Coordenação afirma desconhecer denúncias
Emerson Cervi
De Curitiba
A coordenação estadual do Movimento dos Trabalhadores Rurais Sem Terra (MST) desconhece as denúncias feitas ontem pelo coordenador geral da União Democrática Ruralista (UDR), Tarcísio Barbosa de Souza, que sem-terra estariam arrendando pastagens de uma fazenda ocupada e vendendo lotes em outro assentamento no noroeste do Estado. Não houve nenhuma informação oficial para o movimento a respeito desses fatos, mas todos sabem que somos contra o arrendamento de áreas agrícolas, disse Ireno Prochnov, um dos coordenadores estaduais do MST.
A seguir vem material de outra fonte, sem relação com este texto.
Lemma parseStringLength_wp maxStrLen st : wpM (parseStringLength maxStrLen) st (λ _ st', adv1 st st').
Proof.
  unfold parseStringLength. apply wpM_bind. cbn. eapply wpM_bind_mono; [apply readUntil_wp|]. intros [] st1 H.
  apply wpM_bind. cbn. destruct (checkBufferedInt _); cbn; [|exact H]. by destruct (ParseInt _).
Qed.

Lemma take_drop_suffix {A} n (l : list A) : drop n l `suffix_of` l.
Proof. exists (take n l). by rewrite take_drop. Qed.

Lemma readFull_wp n st : wpM (readFull n) st (λ b st', adv st st' ∧ b `prefix_of` drest st).
Proof.
  unfold wpM, readFull. destruct (_ <? _); [done|]. split; [apply take_drop_suffix|].
  exists (drop (Z.to_nat n) (drest st)). cbn. by rewrite take_drop.
Qed.

Lemma readBytes_wp n st : wpM (readBytes n) st (λ _ st', adv st st').
Proof. unfold wpM, readBytes. destruct (_ =? _); [|done]. apply take_drop_suffix. Qed.

Lemma parseStringInterface_wp maxStrLen st : wpM (parseStringInterface maxStrLen) st (λ _ st', adv1 st st').
Proof.
  unfold parseStringInterface. eapply wpM_bind_mono; [apply parseStringLength_wp|]. intros [n|e] st1 H; [|done].
  eapply wpM_bind_mono; [apply readBytes_wp|]. intros b st2 H2. cbn. exact (adv1_trans_l _ _ _ H H2).
Qed.

Lemma parseIntInterface_wp st : wpM parseIntInterface st (λ _ st', adv1 st st').
Proof.
  unfold parseIntInterface. apply wpM_bind. cbn. eapply wpM_bind_mono; [apply readInt_wp|].
  intros [e|] st1 H; [done|]. apply wpM_bind. cbn. apply wpM_bind. by destruct (ParseInt _).
Qed.

Lemma ReadByte_or_wp e st : wpM (ReadByte_or e) st (λ _ st', adv1 st st').
Proof. unfold wpM, ReadByte_or, adv1. destruct (drest st); [done|]. eauto. Qed.

Abbreviation L st := (List.length (drest st)).

(** Run the first computation of a sequence by its specification [lem]. *)
Ltac wp_step lem :=
  eapply wpM_bind_mono; [eapply lem; try lia | cbv beta; intros].
Ltac wp_last lem :=
  eapply wpM_mono; [eapply lem; try lia | cbv beta; intros].

(** Parsing an untyped value: fuel for twice the input is enough. *)
Lemma parseValueInterface_wp maxStrLen fuel :
  (∀ st, (2 * L st + 1 ≤ fuel)%nat → wpM (parseValueInterface fuel maxStrLen) st (λ _ st', adv1 st st')) ∧
  (∀ last dict st, (2 * L st + 2 ≤ fuel)%nat → wpM (parseDictInterface fuel maxStrLen last dict) st (λ _ st', adv1 st st')) ∧
  (∀ acc st, (2 * L st + 2 ≤ fuel)%nat → wpM (parseListInterface fuel maxStrLen acc) st (λ _ st', adv1 st st')).
Proof.
  induction fuel as [|fuel (IHv & IHd & IHl)]; [split_and!; intros; lia|]. split_and!.
  - intros st Hf. cbn [parseValueInterface]. wp_step ReadByte_or_wp. rename a into b, st' into st1, H into H1.
    pose proof (adv1_length _ _ H1). destruct (b =? 101); [exact H1|].
    destruct (b =? 100); [wp_step IHd; cbn; eauto|]. destruct (b =? 108); [wp_step IHl; cbn; eauto|].
    destruct (b =? 105); [wp_step parseIntInterface_wp; cbn; eauto|].
    destruct (isDigit b); [|done]. apply wpM_bind. cbn. wp_step parseStringInterface_wp. cbn.
    eapply adv1_trans_l; [exact H1|]. apply adv1_adv in H0. exact H0.
  - intros last dict st Hf. cbn [parseDictInterface]. apply wpM_bind. cbn. wp_step IHv.
    rename st' into st1, H into H1. pose proof (adv1_length _ _ H1). destruct a as [[n|n|key|l0|d0]|]; try done.
    destruct (match last with Some l => bytes_le key l | None => false end); [done|].
    apply wpM_bind. cbn. wp_step IHv. pose proof (adv1_length _ _ H0). destruct a; [|done].
    wp_last IHd. eauto.
  - intros acc st Hf. cbn [parseListInterface]. wp_step IHv. pose proof (adv1_length _ _ H).
    destruct a; [|done]. wp_last IHl. eauto.
Qed.

(** *** Typing *)
Fixpoint has_type (t : rty) (v : rval) : Prop :=
  match t, v with
  | TInt w, VInt n => inRangeInt w n = true
  | TUint w, VUint n => 0 ≤ n ∧ inRangeUint w n = true
  | TBool, VBool _ | TString, VStr _ | TIface, VIface _ | TRaw, VRaw _ | TOther, VOther => True
  | TSlice t, VSlice o => Forall (has_type t) (default [] o)
  | TArray n t, VArr l => List.length l = n ∧ Forall (has_type t) l
  | TMap t, VMap o => Forall (λ e, has_type t e.2) (default [] o)
  | TStruct fs, VStruct l =>
      (fix go (fs : list (fld * rty)) (l : list rval) : Prop :=
         match fs, l with
         | [], [] => True
         | (_, t) :: fs, v :: l => has_type t v ∧ go fs l
         | _, _ => False
         end) fs l
  | TPtr t, VPtr o => match o with Some v => has_type t v | None => True end
  | _, _ => False
  end.
(* ===== verification/Mse.v ===== *)
(** Message stream encryption: src/mse/mse.go.

    The two handshakes are [proc]s over the raw connection.  What a handshake
    returns, an [io.ReadWriter], is an [rwState]: bytes to deliver first
    ([io.MultiReader]), and the ciphers of [cipherReader] and [cipherWriter];
    [layer] runs a program over it.  The random choices (private key, padding)
    are arguments.  A write is handed to the writer goroutine and never
    blocks; failing writes are not modelled. *)
From stdpp Require Import base numbers list.
From Stdlib Require Import ZArith Lia.
From S2P Require Import Prelude Stream Crypto.
Open Scope Z_scope.

Definition maxPadLen : nat := 512.
Definition CryptoMethodPlaintext : Z := 1.
Definition CryptoMethodRC4 : Z := 2.
Definition AllSupportedCrypto : Z := Z.lor CryptoMethodPlaintext CryptoMethodRC4.

Definition mse_p : Z :=
  0xFFFFFFFFFFFFFFFFC90FDAA22168C234C4C6628B80DC1CD129024E088A67CC74020BBEA63B139B22514A08798E3404DDEF9519B3CD3A431B302B0A6DF25F14374FE1356D6D51C245E485B576625E7EC6F44C42E9A63A36210000000000090563.
Definition mse_g : Z := 2.

Definition req1 : list Z := [114; 101; 113; 49].
Definition req2 : list Z := [114; 101; 113; 50].
Definition req3 : list Z := [114; 101; 113; 51].
Definition keyA : list Z := [107; 101; 121; 65].
Definition keyB : list Z := [107; 101; 121; 66].
Definition vc : list Z := replicate 8 0.
(** C11. Establishing an outgoing connection falls back correctly.  Whatever the
    two header obfuscation policies are, dialling a client that has the torrent
    yields a connection exactly when some kind of header suits both policies;
    the connection then uses the kind the initiator prefers if the receiver
    admits it, and otherwise the other one. *)
Theorem establishOutgoingConn_connects rA rB clA clB ih : hsReady rA rB clA clB ih →
  ∃ f, ∀ fuel, (f ≤ fuel)%nat →
    let pA := clPolicy clA in let pB := clPolicy clB in
    match establishOutgoingConn pA (establishOutgoingConnEx fuel rA rB clA clB ih) with
    | Good c => ∃ c', agreed clA clB ih (hcHeaderEncrypted c) c c' ∧
        accepts pA (hcHeaderEncrypted c) = true ∧ accepts pB (hcHeaderEncrypted c) = true ∧
        (accepts pB (Preferred pA) = true → hcHeaderEncrypted c = Preferred pA)
    | Bad _ => ∀ h, accepts pA h && accepts pB h = false
    end.
Proof.
  intros HR. destruct (ex_result rA rB clA clB ih (Preferred (clPolicy clA)) HR) as (f1 & r1 & H1 & C1).
  destruct (ex_result rA rB clA clB ih (negb (Preferred (clPolicy clA))) HR) as (f2 & r2 & H2 & C2).
  exists (f1 + f2)%nat. intros fuel Hf. cbn zeta. unfold establishOutgoingConn. rewrite H1, H2 by lia.
  destruct (clPolicy clA) as [rq pf]. cbn [RequirePreferred Preferred] in *.
  destruct (accepts (clPolicy clB) pf) eqn:E1.
  - destruct C1 as (cA & cB & -> & Hag). exists cB. assert (hcHeaderEncrypted cA = pf) as -> by apply Hag.
    split_and!; try done. unfold accepts. cbn. by destruct rq, pf.
  - destruct C1 as (e & ->). destruct rq.
    + intros h. unfold accepts at 1. cbn. by destruct pf, h; rewrite ?E1.
    + destruct (accepts (clPolicy clB) (negb pf)) eqn:E2.
      * destruct C2 as (cA & cB & -> & Hag). exists cB. assert (hcHeaderEncrypted cA = negb pf) as -> by apply Hag. done.
      * destruct C2 as (e2 & ->). intros h. destruct (Bool.eqb_spec pf h) as [<-|Hne]; [by rewrite E1, andb_false_r|].
        assert (h = negb pf) as -> by (by destruct pf, h). by rewrite E2, andb_false_r.
Qed.

(** ** Witnesses: the handshakes computed *)
Module HandshakeExample.
Definition ih : list Z := replicate 20 7.
Definition rnd (seed : Z) : mseRand :=
  mkRand (replicate 19 0 ++ [seed]) (map (λ i, (seed * 3 + i) mod 256) (seqZ 0 11)) 5.
Definition rA (h : bool) : mseRand := rnd (if h then 101 else 102).
Definition rB (h : bool) : mseRand := rnd (if h then 103 else 104).

(** The initiator prefers an obfuscated header, the receiver insists on a plain
    one; or it takes either. *)
Definition clA : hsClient :=
  mkClient (replicate 20 65) [0; 0; 0; 0; 0; 16; 0; 5] (mkPolicy false true) AllSupportedCrypto DefaultCryptoSelector [ih].
Definition clB (p : HeaderObfuscationPolicy) : hsClient :=
  mkClient (replicate 20 66) [0; 0; 0; 0; 0; 16; 0; 4] p AllSupportedCrypto (λ _, CryptoMethodRC4) [ih].

Lemma ready p : mseReady (rA true) (rB true) ih [] (clTorrents (clB p)) (clProvides clA) (clSelector (clB p)).
Proof.
  constructor.
  - by_decide.
  - by_decide.
  - by_decide.
  - by_decide.
  - by_decide.
  - by_decide.
  - done.
  - done.
  - by left.
  - done.
  - by apply list_elem_of_singleton.
  - intros k Hk _. exact (proj1 (list_elem_of_singleton k ih) Hk).
  - by_decide.
  - by_decide.
Qed.

Lemma okA : clientOk clA.
Proof. done. Qed.
Lemma okB p : clientOk (clB p).
Proof. done. Qed.
End HandshakeExample.

Lemma handshakes_agree_witness :
  let clB := HandshakeExample.clB (mkPolicy false true) in
  ∃ cA cB, agreed HandshakeExample.clA clB HandshakeExample.ih true cA cB ∧
    outcome closesInitiator closesReceiver
      (hsNet (HandshakeExample.rA true) (HandshakeExample.rB true) HandshakeExample.clA clB HandshakeExample.ih true)
      (Good cA) (Good (Some cB)).
Proof.
  cbn zeta. apply (handshakes_agree (HandshakeExample.rA true) (HandshakeExample.rB true)).
  - apply HandshakeExample.okA.
  - apply HandshakeExample.okB.
  - done.
  - by apply list_elem_of_singleton.
  - done.
  - intros _. split; [apply HandshakeExample.ready|by_decide].
Defined.

Lemma establishOutgoingConn_connects_witness :
  let clB := HandshakeExample.clB (mkPolicy true false) in
  ∃ f, ∀ fuel, (f ≤ fuel)%nat →
    match establishOutgoingConn (clPolicy HandshakeExample.clA)
      (establishOutgoingConnEx fuel HandshakeExample.rA HandshakeExample.rB HandshakeExample.clA clB HandshakeExample.ih) with
    | Good c => hcHeaderEncrypted c = false ∧ hcPeerID c = clPeerID clB
    | Bad _ => False
    end.
Proof.
  cbn zeta. destruct (establishOutgoingConn_connects HandshakeExample.rA HandshakeExample.rB HandshakeExample.clA
    (HandshakeExample.clB (mkPolicy true false)) HandshakeExample.ih) as [f Hf].
  - constructor; [apply HandshakeExample.okA|apply HandshakeExample.okB|done|by apply list_elem_of_singleton|apply HandshakeExample.ready|
      by_decide..].
  - exists f. intros fuel Hle. specialize (Hf fuel Hle). cbn zeta in Hf.
    destruct (establishOutgoingConn _ _) as [c|e].
    + destruct Hf as (c' & Hag & _ & Hacc & _). split; [by destruct (hcHeaderEncrypted c)|apply Hag].
    + by specialize (Hf false).
Defined.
A UDR divulgou ontem que invasores da Fazenda Marília, em Colorado, estariam arrendando áreas de pastagem para engorda de gado. A fazenda foi considerada improdutiva pelo Instituto Nacional de Colonização e Reforma Agrária (Incra). Os proprietários recorreram à Justiça e a perícia constatou que a área era produtiva. Essa UDR de Paranavaí está tentando impedir o avanço da reforma agrária na região, por isso ficam criando fatos contra os sem-terra, afirmou Prochnov. Quando ocupamos uma fazenda é com o objetivo de agilizar a reforma agrária.
Outra denúncia feita pela UDR é de que, pelo menos, três assentados pelo Incra na Fazenda Monte Azul, município de Mirador, região noroeste, teriam vendido seus lotes por R$ 2,5 mil cada um. Segundo Prochnov, que disse desconhecer o fato, essas acusações são insignificantes quando comparadas com o número de assentados que continuam produzindo.
Existem quase 13 mil famílias assentadas no Paraná, é claro que podemos ter um ou outro problema, mas isso não é justificativa para tentarem barrar a reforma agrária. Prochnov lembra que, no Brasil, apenas 2% das famílias assentadas pelo Incra desistem de seus lotes.